I call it the ESPN Effect – mistaking filtered reality for reality. We do it a lot. All I hear from my left-leaning friends these days is how crazy people on the right are becoming, and all all I hear from my right-leaning friends is how crazy people on the left are becoming, and everyone, on both sides, seems very eager to provide evidence of the utter lunacy of those on the other side. “Look how crazy they’re becoming over there, on the other side!” is becoming something of a dominant trope, on left and right. It is true that we’re seeing more crazy people doing crazy things on the other side (whichever side that may be, for you) coming across our eyeballs these days. But that’s all filtered reality; it bears no more relationship to reality than the Sportscenter highlights bear to the game of baseball.
Back in the 1990’s, the Phoenix Suns drafted this cat named Chris Carr out of Southern Illinois. Because he was athletic and dunked on people pretty ferociously, he regularly made it onto SportsCenter. The thing was, he had a lot of holes in his game and he didn’t actually play that much, and bounced around the League for a few years before going to play overseas. But if you had only watched SportsCenter, you would have sworn dude was a future All-Star instead of a role player,* because television news’s inclination toward spectacle comes at the expense of context.
As egregious as ESPN is, that soul-crushing parade of bloviation is tonally indistinguishable from what you’d see on CNN. It’s the nature of an image-centered medium; it’s harder for a TV reporter to make dry events like city council meetings visually compelling, which is why the local 11 o’clock broadcasts always lead with crime or fire stories. (If they really considered fires and shootings “important” stories, you’d see stations circle back to those stories at some point to cover the aftermath, and yet they never, ever do.)
This is especially problematic when it comes to important, complicated issues like health care reform, which is why we spent all August seeing footage of really, really dumb people yelling nonsense at members of Congress instead of explanations of the various bills being debated. (I guess this is actually marginally better than our usual “rash of shark attacks” or The Annual Missing White Girl Search in that it bears some loose relationship to social consequence.) The most camera-friendly voices on policy issues are usually the ones that are the loudest and most outrageous, but not necessarily the ones those are best-informed. For obvious reasons, this is kinda terrifying. I think the lunacy we’re seeing on the right is real, but our media landscape — which will lead broadcasts with violent crime stories regardless of whether crime rates are falling or dropping — make it hard to figure out how widespread it is or how deep it runs.

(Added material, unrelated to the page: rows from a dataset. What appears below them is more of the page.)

(* ===== verification/Roundtrips.v ===== *)
(** Handles that are handed out: they keep naming what they were made for as
    long as no request closes them. *)
From S2P Require Export Frames.

(** * Definitions *)

Section Roundtrips.
Context {T : QtTypes} {QB : QtLib} {QW : QtWorld} {CT : CxxTraits} {GN : GeneratedNames} {G : Generated} {BF : BuildFlags}.

(** One request, on any thread, which returned or raised and was not shutdown,
    and which satisfies [spared] in the state it was received in. *)
Definition sparing_step (spared : state -> jmembers -> Prop) : relation state := fun s s' =>
  exists current request r, handleRequest current request s = (r, s') /\
    op_name request <> "shutdown"%string /\ spared s request /\
    match r with Crashed _ => False | _ => True end.

(** Any number of such requests. *)
Definition sparing (spared : state -> jmembers -> Prop) : relation state := rtc (sparing_step spared).

(** The request does not close the handle of an object. *)
Definition spares_object (id : Z) (s : state) (request : jmembers) : Prop :=
  id ∉ handles_closed s (op_name request) request.

(** The request does not call, set or delete the value. *)
Definition spares_value (id : Z) (s : state) (request : jmembers) : Prop :=
  value_changed (op_name request) request <> Some id.

(** A value whose JSON form is a handle: a gadget, or a value of a type with
    native methods or constructors and no form of its own. *)
Definition sent_as_handle (v : qvariant) : bool :=
  v_valid v && negb (mt_is_qobject_pointer (v_type v)) &&
  match toJson_early v with Some _ => false | None => true end &&
  (is_gadget_type (v_type v) ||
   match v with
   | VOther _ _ =>
       let className := q_from_latin1 (mt_name (v_type v)) in
       str_mem className availableDirectValueTypes || str_mem className availableDirectValueConstructors
   | _ => false
   end).

End Roundtrips.

(** The names of a library where QVersionNumber has native methods. *)
Definition version_names : GeneratedNames := {|
  g_constructor_classes := fun _ => [];
  g_value_constructor_classes := fun _ => [];
  g_direct_value_types := fun _ => ["QVersionNumber"%string];
|}.

(** The object and the value, sent and followed by the requests of another client. *)
Definition toy_object_sent : state := (objectHandleValue (Some 1%positive) toy_running).2.
Definition toy_value_sent : state := (toJson (GN := version_names) toy_version toy_running).2.
Definition toy_object_later : state := (handleRequest 7 toy_delete_request toy_object_sent).2.
Definition toy_value_later : state :=
  (handleRequest (GN := version_names) 7 toy_events_request toy_value_sent).2.

(** * Lemmas *)

Section Requests.
Context {T : QtTypes} {QB : QtLib} {QW : QtWorld} {CT : CxxTraits} {GN : GeneratedNames} {G : Generated} {BF : BuildFlags}.
Context {LB : QtLibLaws QB} {QL : QtLaws QW} {GL : GeneratedLaws QL G}.

Lemma sparing_step_framed spared s s' :
  bridge_ok s -> sparing_step spared s s' ->
  bridge_ok s' /\ exists request, spared s request /\ framed s request s'.
Proof.
  intros Hs (current & request & r & Hr & Hop & Hsp & Hc).
  pose proof (handleRequest_keeps current request s Hs) as Hk.
  pose proof (handleRequest_framed current request s Hs Hop) as Hf. unfold request_ok in Hk.
  rewrite Hr in Hk, Hf. destruct r as [j|what|u]; [..|done];
    (split; [apply Hk|by exists request]).
Qed.

Lemma sparing_object id p s s' :
  bridge_ok s -> objects (st_bridge s) !! id = Some p -> sparing (spares_object id) s s' ->
  bridge_ok s' /\ objects (st_bridge s') !! id = Some p.
Proof.
  intros Hs Hp Hrun. induction Hrun as [s|s s1 s' Hstep _ IH]; [done|].
  apply sparing_step_framed in Hstep as (Hs1 & request & Hsp & Hf); [|done].
  apply IH; [done|]. by eapply framed_objects.
Qed.

Lemma sparing_value id v s s' :
  bridge_ok s -> values (st_bridge s) !! id = Some v -> sparing (spares_value id) s s' ->
  bridge_ok s' /\ values (st_bridge s') !! id = Some v.
Proof.
  intros Hs Hp Hrun. induction Hrun as [s|s s1 s' Hstep _ IH]; [done|].
  apply sparing_step_framed in Hstep as (Hs1 & request & Hsp & Hf); [|done].
  apply IH; [done|]. by eapply framed_values.
Qed.

(** A number that the counter gave out and that is exact is read back. *)
Lemma sent_id_in_range id :
  1 <= id <= maximum_exact -> int_in_range 1 maximum_exact (double_of_Z id) = true /\
    trunc_Z (double_of_Z id) = id.
Proof.
  unfold maximum_exact. intros H. rewrite int_in_range_of_Z, trunc_of_Z by lia.
  split; [|done]. apply andb_true_iff. split; apply Z.leb_le; lia.
Qed.

Lemma parseObjectId_sent id : 1 <= id <= maximum_exact -> parseObjectId (num id) = Ok id.
Proof.
  intros H. apply sent_id_in_range in H as [Hr Ht]. apply parseObjectId_Ok. by exists (double_of_Z id).
Qed.

Lemma parse_value_id_sent id : 1 <= id <= maximum_exact -> parse_value_id (num id) = Some id.
Proof.
  intros H. apply sent_id_in_range in H as [Hr Ht]. unfold parse_value_id, num. by rewrite Hr, Ht.
Qed.

(** ** Objects *)

Lemma objectHandleValue_outcome s p j s1 :
  objectHandleValue (Some p) s = (Done j, s1) ->
  exists id, registerObject (Some p) s = (Done id, s1) /\
    j = make_object [("object_id"%string, num id)].
Proof.
  unfold objectHandleValue, bind. destruct (registerObject (Some p) s) as [[id|what|u] s'] eqn:E;
    [|done..]. intros [= <- <-]. by exists id.
Qed.

Lemma running_live s :
  bridge_ok s -> application (st_bridge s) = true -> exists t, live (past_of s t) s.
Proof.
  intros [Hok Ht] Ha. rewrite Ha in Ht. destruct Ht as [t Ht]. exists t. by apply live_past.
Qed.

Lemma object_sent s p id s1 :
  bridge_ok s -> application (st_bridge s) = true -> next_object_id (st_bridge s) <= maximum_exact ->
  w_alive (st_world s) p = true -> w_born (st_world s) p ->
  registerObject (Some p) s = (Done id, s1) ->
  bridge_ok s1 /\ objects (st_bridge s1) !! id = Some p /\ 1 <= id <= maximum_exact.
Proof.
  intros Hs Ha Hmax Hp Hb Hr. destruct (running_live s Hs Ha) as [t Hl].
  pose proof (hoare_registerObject p (past_of s t) s (conj Hl Hb)) as Hk. rewrite Hr in Hk.
  split; [by eapply live_bridge_ok|]. rewrite registerObject_Some in Hr.
  destruct (Z.eqb_spec (idForObject s (Some p)) 0) as [H0|H0]; simpl in Hr.
  - rewrite next_id_free in Hr by apply Hs. injection Hr as <- <-. simpl.
    rewrite lookup_insert_eq. split; [done|]. pose proof (ok_next _ (proj1 Hs)). lia.
  - injection Hr as <- <-. apply idForObject_found, objectForId_Some in H0 as [H0 _].
    split; [done|]. pose proof (ok_objects _ (proj1 Hs) _ _ H0). lia.
Qed.

Lemma fromJson_pointer_sent s id p c m :
  parseObjectId (num id) = Ok id -> objectForId s id = Some p ->
  q_meta_object (MT_QObjectPtr c) = Some m -> w_cast (st_world s) m p = true ->
  fromJson_pointer s (make_object [("object_id"%string, num id)]) (MT_QObjectPtr c) c =
    Ok (VObject c (Some p)).
Proof.
  intros Hid Hf Hm Hc. unfold fromJson_pointer. rewrite Hm. cbn [make_object].
  change (obj_value "object_id" (make_members [("object_id"%string, num id)])) with (num id).
  by rewrite Hid, Hf, Hc.
Qed.

(** C29: an object handed to the client can be handed back. The handle made for
    a live object (of which the counter has not left the exact numbers) names that
    object in every later state, however many requests were made in between, on
    whatever threads, as long as none of them closed the handle and the object lives:
    it is accepted as an object argument of a method, it converts to any pointer type
    the object can be cast to, and the object is handed out again under the same
    handle. *)
Theorem object_handle_roundtrip s p j s1 s2 :
  bridge_ok s -> application (st_bridge s) = true -> next_object_id (st_bridge s) <= maximum_exact ->
  w_alive (st_world s) p = true -> w_born (st_world s) p ->
  objectHandleValue (Some p) s = (Done j, s1) ->
  exists id, j = make_object [("object_id"%string, num id)] /\ idForObject s1 (Some p) = id /\
    (sparing (spares_object id) s1 s2 -> w_alive (st_world s2) p = true ->
     objectForId s2 id = Some p /\
     objectArgument s2 [j] 0 = Ok p /\
     (forall c m, q_meta_object (MT_QObjectPtr c) = Some m -> w_cast (st_world s2) m p = true ->
        fromJson s2 j (MT_QObjectPtr c) = Ok (VObject c (Some p))) /\
     objectHandleValue (Some p) s2 = (Done j, s2)).
Proof.
  intros Hs Ha Hmax Hp Hb Hj. apply objectHandleValue_outcome in Hj as (id & Hr & ->).
  exists id. split; [done|].
  assert (st_world s1 = st_world s) as Hw.
  { rewrite registerObject_Some in Hr. destruct (negb _); by injection Hr as _ <-. }
  apply object_sent in Hr as (Hs1 & Ho & Hid); [|done..].
  split; [apply idForObject_objectForId; [apply Hs1|apply objectForId_Some; by rewrite Hw]|].
  intros Hrun Hp2.
  eapply sparing_object in Hrun as [Hs2 Ho2]; [|done..].
  assert (objectForId s2 id = Some p) as Hf by by apply objectForId_Some.
  split; [done|]. apply parseObjectId_sent in Hid. split_and!.
  - unfold objectArgument. change (obj_value _ (to_object _)) with (num id).
    by rewrite Hid, Hf.
  - intros c m Hm Hc. unfold fromJson. cbn [mt_valid negb].
    rewrite bool_decide_eq_false_2 by done. cbn [fromJson_converted].
    rewrite (fromJson_pointer_sent _ _ _ _ _ Hid Hf Hm Hc). cbn [v_type].
    by rewrite bool_decide_eq_true_2.
  - unfold objectHandleValue, bind. rewrite (registerObject_known s2 id p); [done|apply Hs2|done].
Qed.

(** ** Values *)

Lemma v_type_not_variant v : v_type v <> MT_QVariant.
Proof. by destruct v. Qed.

Lemma toJson_handle v :
  sent_as_handle v = true ->
  toJson v = (let! id := registerValue v in
              ret (value_handle_json id (q_from_latin1 (mt_name (v_type v))))).
Proof.
  unfold sent_as_handle. rewrite toJson_eq.
  intros [[[Hv Hp]%andb_true_iff He]%andb_true_iff Hh]%andb_true_iff.
  rewrite Hv. apply negb_true_iff in Hp. rewrite Hp. destruct (toJson_early v); [done|]. cbn [negb].
  destruct (is_gadget_type (v_type v)); [done|]. simpl in Hh. destruct v; try done.
  cbn [toJson_pure]. unfold toJson_other. cbv zeta in Hh |- *. by rewrite Hh.
Qed.

Lemma registerValue_valid s v :
  tables_ok s -> v_valid v = true ->
  registerValue v s = (Done (next_object_id (st_bridge s)),
    State _ _ (set_values (<[next_object_id (st_bridge s) := v]> (values (st_bridge s)))
                 (set_next_object_id (next_object_id (st_bridge s) + 1) (st_bridge s))) (st_world s)).
Proof.
  intros Hok Hv. unfold registerValue. rewrite Hv. simpl.
  unfold fresh_id, emplace_value, bind, get_state, update_bridge, ret. simpl.
  by rewrite (next_value_free s Hok).
Qed.

Lemma fromJson_converted_handle s o target :
  (forall c, target <> MT_QObjectPtr c) -> obj_contains "value_id" o = true ->
  fromJson_converted s (JObject o) target = fromJson_value_handle s o target.
Proof.
  intros Ht Ho. unfold fromJson_converted. cbn [to_object]. rewrite Ho.
  destruct target; try done. by destruct (Ht class_name).
Qed.

(** A stored value is read back from its handle. *)
Lemma fromJson_sent_value s id v name :
  1 <= id <= maximum_exact -> valueForId s id = Some v -> v_valid v = true ->
  mt_is_qobject_pointer (v_type v) = false ->
  fromJson s (value_handle_json id name) (v_type v) = Ok v.
Proof.
  intros Hid Hf Hv Hp. unfold fromJson. unfold v_valid in Hv. rewrite Hv. cbn [negb].
  rewrite (bool_decide_eq_false_2 _ (v_type_not_variant v)).
  unfold value_handle_json, make_object. rewrite fromJson_converted_handle;
    [|by intros c Hc; rewrite Hc in Hp|done].
  unfold fromJson_value_handle.
  change (obj_value "value_id" (make_members [("value_id"%string, num id); ("type"%string, JString name)]))
    with (num id).
  rewrite parse_value_id_sent, Hf, bool_decide_eq_true_2 by done. cbn.
  by rewrite bool_decide_eq_true_2.
Qed.

(** C30: a value handed to the client can be handed back. A gadget, or a value of
    a type that has native methods or constructors but no JSON form of its own, is
    sent as a handle, and the handle converts back to the value itself in every later
    state, however many requests were made in between, on whatever threads, as long
    as none of them called, set or deleted this very value. Sending the value again
    gives another handle. *)
Theorem value_handle_roundtrip s v j s1 s2 :
  bridge_ok s -> application (st_bridge s) = true -> next_object_id (st_bridge s) <= maximum_exact ->
  sent_as_handle v = true -> toJson v s = (Done j, s1) ->
  exists id, j = value_handle_json id (q_from_latin1 (mt_name (v_type v))) /\
    (id ∉ dom (values (st_bridge s))) /\
    (sparing (spares_value id) s1 s2 -> valueForId s2 id = Some v /\ fromJson s2 j (v_type v) = Ok v).
Proof.
  intros Hs Ha Hmax Hv Hj. rewrite toJson_handle in Hj by done. unfold sent_as_handle in Hv.
  apply andb_true_iff in Hv as [[[Hvalid Hp]%andb_true_iff _]%andb_true_iff _].
  apply negb_true_iff in Hp. destruct (running_live s Hs Ha) as [t Hl].
  pose proof (keeps_registerValue v (past_of s t) s Hl) as Hk. unfold bind in Hj.
  rewrite registerValue_valid in Hj, Hk by (done || apply Hs). injection Hj as <- <-.
  eexists. split; [done|]. split.
  { rewrite not_elem_of_dom. apply next_value_free, Hs. }
  intros Hrun. apply live_bridge_ok in Hk.
  apply (sparing_value _ v) in Hrun as [Hs2 Hv2]; [|done|apply lookup_insert_eq].
  split; [done|]. apply fromJson_sent_value; [|done..]. pose proof (ok_next _ (proj1 Hs)). lia.
Qed.

End Requests.

(** ** Witnesses *)

(** The window is handed out, its button is deleted, and the handle still works. *)
Lemma object_handle_roundtrip_witness :
  exists id, objectForId toy_object_later id = Some 1%positive /\
    objectArgument toy_object_later [make_object [("object_id"%string, num id)]] 0 = Ok 1%positive.
Proof.
  destruct (object_handle_roundtrip toy_running 1%positive
    (make_object [("object_id"%string, num 1)]) toy_object_sent toy_object_later)
    as (id & Hj & Hid & H).
  - exact toy_running_ok.
  - vm_compute. reflexivity.
  - vm_compute. intros H. discriminate H.
  - vm_compute. reflexivity.
  - vm_compute. reflexivity.
  - vm_compute. reflexivity.
  - exists id. rewrite <- Hj. destruct H as (H1 & H2 & _); [|vm_compute; reflexivity|split; [exact H1|exact H2]].
    apply rtc_once. exists 7, toy_delete_request, (Done (success JNull)). split_and!.
    + vm_compute. reflexivity.
    + vm_compute. intros Hd. discriminate Hd.
    + rewrite <- Hid.
      apply (bool_decide_eq_true_1 _). vm_compute. reflexivity.
    + exact I.
Defined.

(** The value is handed out, the client polls for events, and the handle still works. *)
Lemma value_handle_roundtrip_witness :
  exists id, fromJson toy_value_later (value_handle_json id "QVersionNumber") (v_type toy_version) =
    Ok toy_version.
Proof.
  destruct (value_handle_roundtrip (GN := version_names) toy_running toy_version
    (value_handle_json 5 "QVersionNumber") toy_value_sent toy_value_later) as (id & Hj & _ & H).
  - exact toy_running_ok.
  - vm_compute. reflexivity.
  - vm_compute. intros H. discriminate H.
  - vm_compute. reflexivity.
  - vm_compute. reflexivity.
  - exists 5. apply H. apply rtc_once. exists 7, toy_events_request, (Done (success (JArray []))).
    split_and!.
    + vm_compute. reflexivity.
    + vm_compute. intros Hd. discriminate Hd.
    + vm_compute. intros Hd. discriminate Hd.
    + exact I.
Defined.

Still, none of this really explains why local TV stations or national networks never endeavor to do any original investigative reporting. (As blackink and quadmoniker can attest, local stations just follow-up on the legwork done by dogged print reporters.) Stories that do become national news via TV outlets are almost always pseudo-events, like when prominent politicians say something stupid or wacky in front of a camera or a live mike. It’s almost always an accident; the stories have to fall into their laps. There’s an irony in broadcast journalism making the strongest case for why we need newspapers to survive.
*Meanwhile, Mitch Richmond, a consistent, unflashy player, put in Hall of Fame-caliber work for Sacramento while no one was looking.